TOP FIVE REASONS ADULTS AND INFANTS ARE SENT TO THE ED BY A TRIAGE NURSE
Nurse triage call center research has found the following to be the top five reasons adults are referred to the ED:
- Chest pain
- Abdominal pain (female)
- Back pain
- Breathing difficulty
- Postoperative complications
The top five reasons infants are sent to the ED include:
- Cough
- Fever
- Vomiting with diarrhea
- Wheezing
- Head injury
(Raheja, 2016)
Cognitive Biases
Being aware of and avoiding one’s cognitive biases is another important aspect to effective decision-making. Common cognitive biases include:
- Confirmation bias, or selective search for evidence. Tending to gather facts that support certain conclusions while disregarding other facts that support different conclusions
- Premature termination of search for evidence. Accepting the first alternative that looks like it might work (i.e., jumping to a conclusion)
- Recency. Placing more attention on more recent information and either ignoring or forgetting more distant information
- Selective perception. Actively screening out information that one does not think is important (e.g., stereotyping of patient or symptoms)

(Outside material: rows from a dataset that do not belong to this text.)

Lemma tr_resume_approval run s :
  confirmed s → tr 0 (pending_calls s) (resume_approval self run agent s) (resumes s).
Proof.
  intros C. unfold resume_approval. do 3 tr_step; [tr_tac|].
  apply tr_bind_lift; [side|]. intros p Hp. apply ok_or_Ok in Hp.
  unfold confirmed, pending_calls in *. rewrite Hp in C |- *. destruct C as [T _].
  apply tr_bind_lift; [side|]. intros id _.
  eapply tr_bind0; [apply tr_approved_step|]. intros [e|[step d]] Hd; [tr_tac|].
  eapply tr_bind0; [apply tr_approved_request|]. intros [e|q] Hq; [tr_tac|].
  destruct Hq as (Ho & Hv & Hi).
  apply tr_bind_stored; [side|]. intros [decision|]; [|tr_tac]. cbv zeta.
  eapply tr_bind0.
  { apply (tr_stored 0 0 _ (λ a, ∃ r r', st_load_trusted_approver (rt_stores self)
             (ad_decided_by (sd_body decision)) r = (Ok a, r'))); [side|eauto]. }
  intros [approver|] Ha; [|tr_tac]. tr_step; [|tr_tac|tr_tac].
  do 3 tr_step; [tr_tac|]. tr_step; [tr_tac|]. apply tr_proceed.
  intros step' t'. res_inv. destruct (ad_outcome (sd_body decision)) eqn:Eo; [|done].
  repeat split; cbn; try done; congruence.
Qed.

(** ** The loop *)

Lemma find_exact op v entry :
  find (rt_registry self) op v = Some entry → re_operation entry = op ∧ re_version entry = v.
Proof.
  intros F. by apply (proj2 (Registry_find_exact _ _ Reg)) in F as (_ & <- & <-).
Qed.
Lemma life_quiet P {A} (c : rt A) : quiet c → life P c (λ _, P).
Proof.
  intros C w O p. destruct (C w) as (E & M & I). split.
  - split; rewrite ?E, ?M; try apply O. intros k t Hk. pose proof (once_fresh _ O k t Hk). lia.
  - rewrite E, M. by destruct ((c w).1).
Qed.

Lemma life_quiet_bind P {A B} (c : rt A) (k : A → rt B) Q :
  quiet c → (∀ a, life P (k a) Q) → life P (cbind c k) Q.
Proof. intros C K. eapply life_bind; [by apply life_quiet|]. done. Qed.

Lemma quiet_lift {A} (r : result AgentRuntimeError.t A) : quiet (lift r).
Proof. intros w. split_and!; [done|done|apply N.le_refl]. Qed.
Lemma quiet_ret {A} (a : A) : quiet (ret a).
Proof. apply quiet_lift. Qed.
Lemma quiet_throw {A} e : quiet (A := A) (throw e).
Proof. apply quiet_lift. Qed.
Lemma quiet_bind {A B} (c : rt A) (k : A → rt B) :
  quiet c → (∀ a, quiet (k a)) → quiet (cbind c k).
Proof.
  intros C K w. destruct (C w) as (E & M & I). unfold cbind.
  destruct (c w) as [[a|e|] w']; cbn in *; [|done|done].
  destruct (K a w') as (E' & M' & I'). split_and!; [congruence|congruence|lia].
Qed.
Lemma quiet_calm {A} (c : rt A) : calm c → quiet c.
Proof.
  intros C w. destruct (C w) as (L & M & _ & _ & I & _). unfold ex. by rewrite L.
Qed.

Context (self : AgentRuntime S W (Recording G)) (Rec : over_recording self).

Lemma quiet_complete id q : quiet (complete self id q).
Proof.
  intros w. destruct (over_model _ Rec) as [gateway Em]. unfold complete. rewrite Em. cbn.
  destruct (mg_complete _ _ _) as [r g]. cbn.
  assert (executed_steps (w_log w ++ [ModelCalled id q]) = executed_steps (w_log w)) as E.
  { unfold executed_steps. rewrite omap_app. cbn. apply app_nil_r. }
  destruct r; cbn; unfold ex; (split_and!; [done|done|apply N.le_refl]).
Qed.

(** A step that the store has. *)
Definition held (t : AgentRunStep) : assertion := λ _ m, is_Some (m !! step_id t).
Definition unexecuted (t : AgentRunStep) : assertion := λ l _, step_id t ∉ l.
(** The step may be executed: it was not, and its status in the store says that it is. *)
Definition claimed (t : AgentRunStep) : assertion := λ l m,
  step_id t ∉ l ∧ ∃ t', m !! step_id t = Some t' ∧ past (step_status t').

- Inertia. Being unwilling to change old thought patterns in the face of new circumstances
- Wishful thinking or optimism bias. Wanting to see things in a positive light, which can distort one’s perception and thinking (over-reassurance)
- Anchoring and adjustment. Allowing initial information to shape and unduly influence one’s view of subsequent information (closed-mindedness)
- Source credibility bias. Rejecting something if one has a bias against the person or group to which the person belongs; accepting something if one likes the person (prejudice)
(Adapted from Plous, 1993)
AVOIDING STEREOTYPING
Stereotyping of patients and problems is a common pitfall in telephone triage. Nurses can avoid stereotyping both patients and symptom patterns by careful and sensitive assessment and by using screening or “rule-out” questions. For instance, it is easy to stereotype a patient by age or gender. For example, with a teenage girl who complains of abdominal pain, exploring recent unprotected sexual activity and possible pregnancy should be a standard rule-out question.
CASE
The telenurse received a call from a mother regarding her 25-year-old daughter, who was complaining of severe chest pain. When the clinician advised the mother to bring her daughter to the emergency department immediately, the mother stated she needed an ambulance instead. Aware of the need to avoid stereotyping, the nurse called the paramedics even though she “knew” it was not a life-threatening cardiac symptom because of the patient’s age. The diagnosis at the ED was, in fact, myocardial infarct.
Discussion
Stereotyping a patient, optimism bias, and second-guessing patients are all dangerous practices, especially in an emergency. Nurses have been faulted for “you’re not sick until I say you are” syndrome. When a caller says it is an emergency, the burden of proof is not on the caller (Clawson & Democoeur, 2020). This clinician correctly heeded the patient’s distress even though she wanted to minimize the symptoms.